En 1990, mon mari et moi nous sommes enfuis de Russie avec notre petit garçon. L'un et l'autre juifs, nous étions l'objet de menaces permanentes, et il m'était devenu impossible aussi bien de soigner que de poursuivre les recherches scientifiques qui me passionnaient.
Je suis sortie major de la faculté de médecine de Leningrad en 1984 (diplôme rouge, selon la terminologie soviétique). Après avoir fait une spécialisation en neurologie, j'ai été reçue à l'agrégation en 1987, et nommée professeur. C'est cette année-là qu'ont réellement commencé nos problèmes. On m'aurait sans doute tolérée comme médecin de quartier, mais il n'était pas envisageable pour les autorités qu'une Juive enseigne la médecine et dirige un laboratoire de recherche.
Convoquée au KGB, suivie, menacée, insultée, j'ai compris que nous n'avions plus de place parmi les nôtres.

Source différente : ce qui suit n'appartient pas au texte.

(** C39: A plan is the difference of the two states, no more and no less.  Its actions
    stand for exactly the changes between the current and the desired devnets: a creation
    for each that is missing and a deletion for each that is not wanted, and for one that
    is both a scaling, an upgrade or a change of mode, from the value that is to the one
    that is wanted, when its validators, its version or its mode differ -- the last two
    only if one is asked for, and the mode only if there was one.  No change is listed twice, deletions come last, and a plan
    is empty exactly when there is no change.  It is named after a devnet that it creates
    or changes, so one that only deletes has no name.  The order in which the maps are
    visited orders the actions, nothing else.  The desired devnets are taken to be stored
    under the names of their metadata. *)
Theorem plan_is_the_difference `{R1 : MapRange} (R2 : MapRange) now current desired :
  named desired →
  let plan := @Calculate R1 now current desired in
  (∀ t k det, change current desired t k det ↔ ∃ a, a ∈ pl_Actions plan ∧ stands_for a = (t, k, det)) ∧
  NoDup ((λ a, (ac_Type a, ac_Name a)) <$> pl_Actions plan) ∧
  (∃ first last, pl_Actions plan = first ++ last ∧
     Forall (λ a, ac_Type a ≠ ActionDelete) first ∧ Forall (λ a, ac_Type a = ActionDelete) last ∧
     if bool_decide (first = []) then pl_DevnetName plan = ""
     else ∃ a, a ∈ first ∧ ac_Name a = pl_DevnetName plan) ∧
  (IsEmpty plan = true ↔ ∀ t k det, ¬ change current desired t k det) ∧
  pl_Actions plan ≡ₚ pl_Actions (@Calculate R2 now current desired).
Proof.
  intros Hn. cbv zeta. split_and!; [by apply plan_changes|by apply plan_NoDup|by apply plan_shape|..].
  - unfold IsEmpty. rewrite bool_decide_eq_true. split.
    + intros He t k det Hc. apply (@plan_changes R1 now) in Hc as (a & Ha & _); [|done].
      apply length_zero_iff_nil in He. rewrite He in Ha. by apply elem_of_nil in Ha.
    + intros Hc. destruct (pl_Actions _) as [|a l] eqn:E; [done|]. exfalso.
      apply (Hc (ac_Type a) (ac_Name a) (ac_Details a)). apply (@plan_changes R1 now); [done|].
      exists a. split; [|done]. rewrite E. by left.
  - apply NoDup_Permutation; [apply (NoDup_fmap_1 (λ a, (ac_Type a, ac_Name a))), plan_NoDup; done..|].
    assert (Hf : ∀ R (a : Action), a ∈ pl_Actions (@Calculate R now current desired) ↔
        a ∈ match desired !! ac_Name a with
            | Some d => desired_actions current (ac_Name a) d
            | None => match current !! ac_Name a with Some _ => [delete_action (ac_Name a)] | None => [] end
            end).
    { intros R a. rewrite <- (@plan_actions R now current desired Hn (ac_Name a)), list_elem_of_filter. tauto. }
    intros a. by rewrite !Hf.
Qed.

(** The comparison looks at three fields only, and an empty one asks for nothing: a
    desired devnet of another network, another number of full nodes or other genesis
    options is no change. *)
Theorem other_fields_are_no_change c d :
  ys_Validators (yd_Spec c) = ys_Validators (yd_Spec d) →
  ys_NetworkVersion (yd_Spec d) = "" → ys_Mode (yd_Spec d) = "" → compareDevnets c d = [].
Proof. intros Hv Hn Hm. apply compareDevnets_nil. auto. Qed.

(** ** Samples *)

#[local] Existing Instance some_order.

Definition ex_wanted (name : string) (validators : Z) (version : string) : YAMLDevnet :=
  mkYAMLDevnet SupportedAPIVersion SupportedKind (mkYAMLMetadata name "" ∅ ∅)
    (mkYAMLDevnetSpec "stable" "" version "local" validators 0 0 None [] None "" "" "" "").

Definition ex_now : State := {["a" := ex_wanted "a" 2 "v1"; "b" := ex_wanted "b" 1 ""]}.
Definition ex_then : State := {["a" := ex_wanted "a" 4 "v2"; "c" := ex_wanted "c" 1 ""]}.

Example ex_plan : Summary (Calculate 0 ex_now ex_then) = (1, 2, 1)%Z.
Proof. vm_compute. reflexivity. Qed.

Lemma plan_is_the_difference_witness :
  (∃ a, a ∈ pl_Actions (Calculate 0 ex_now ex_then) ∧
     stands_for a = (ActionScale, "a", {["from" := DInt 2; "to" := DInt 4]})) ∧
  IsEmpty (Calculate 0 ex_now ex_then) = false.
Proof.
  assert (Hn : named ex_then) by (apply map_Forall_to_list; vm_compute; repeat constructor).
  destruct (plan_is_the_difference some_order 0 ex_now ex_then Hn) as (Hc & _ & _ & _ & _).
  split; [|reflexivity]. apply Hc.
  by apply (scale_validators _ _ "a" (ex_wanted "a" 2 "v1") (ex_wanted "a" 4 "v2")).
Defined.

Et qu'au-delà de nous, notre enfant n'avait pas d'avenir en Russie. C'est pourquoi mon mari et moi avons décidé de fuir, une nuit de décembre 1990, dans des circonstances dramatiques que je raconterai. Parvenus en France après de douloureuses péripéties, nous avons très vite obtenu le statut de réfugiés politiques. Nous avons alors parcouru le long chemin de tous les exilés, de l'apprentissage de la langue à l'obtention des diplômes nationaux.
Quand, à l'âge de seize ans, mon baccalauréat en poche, je me suis présentée au concours d'entrée à la faculté de médecine de Leningrad, je savais que sur les six cents places disponibles, six seulement étaient réservées aux Juifs. Un pour cent, c'est infiniment peu, n'est-ce pas ? Et cependant, je me disais que je ne survivrais pas à un échec. Par bonheur, j'ai été admise, avec cinq autres Juifs dont Leonid Ferdman, mon futur mari.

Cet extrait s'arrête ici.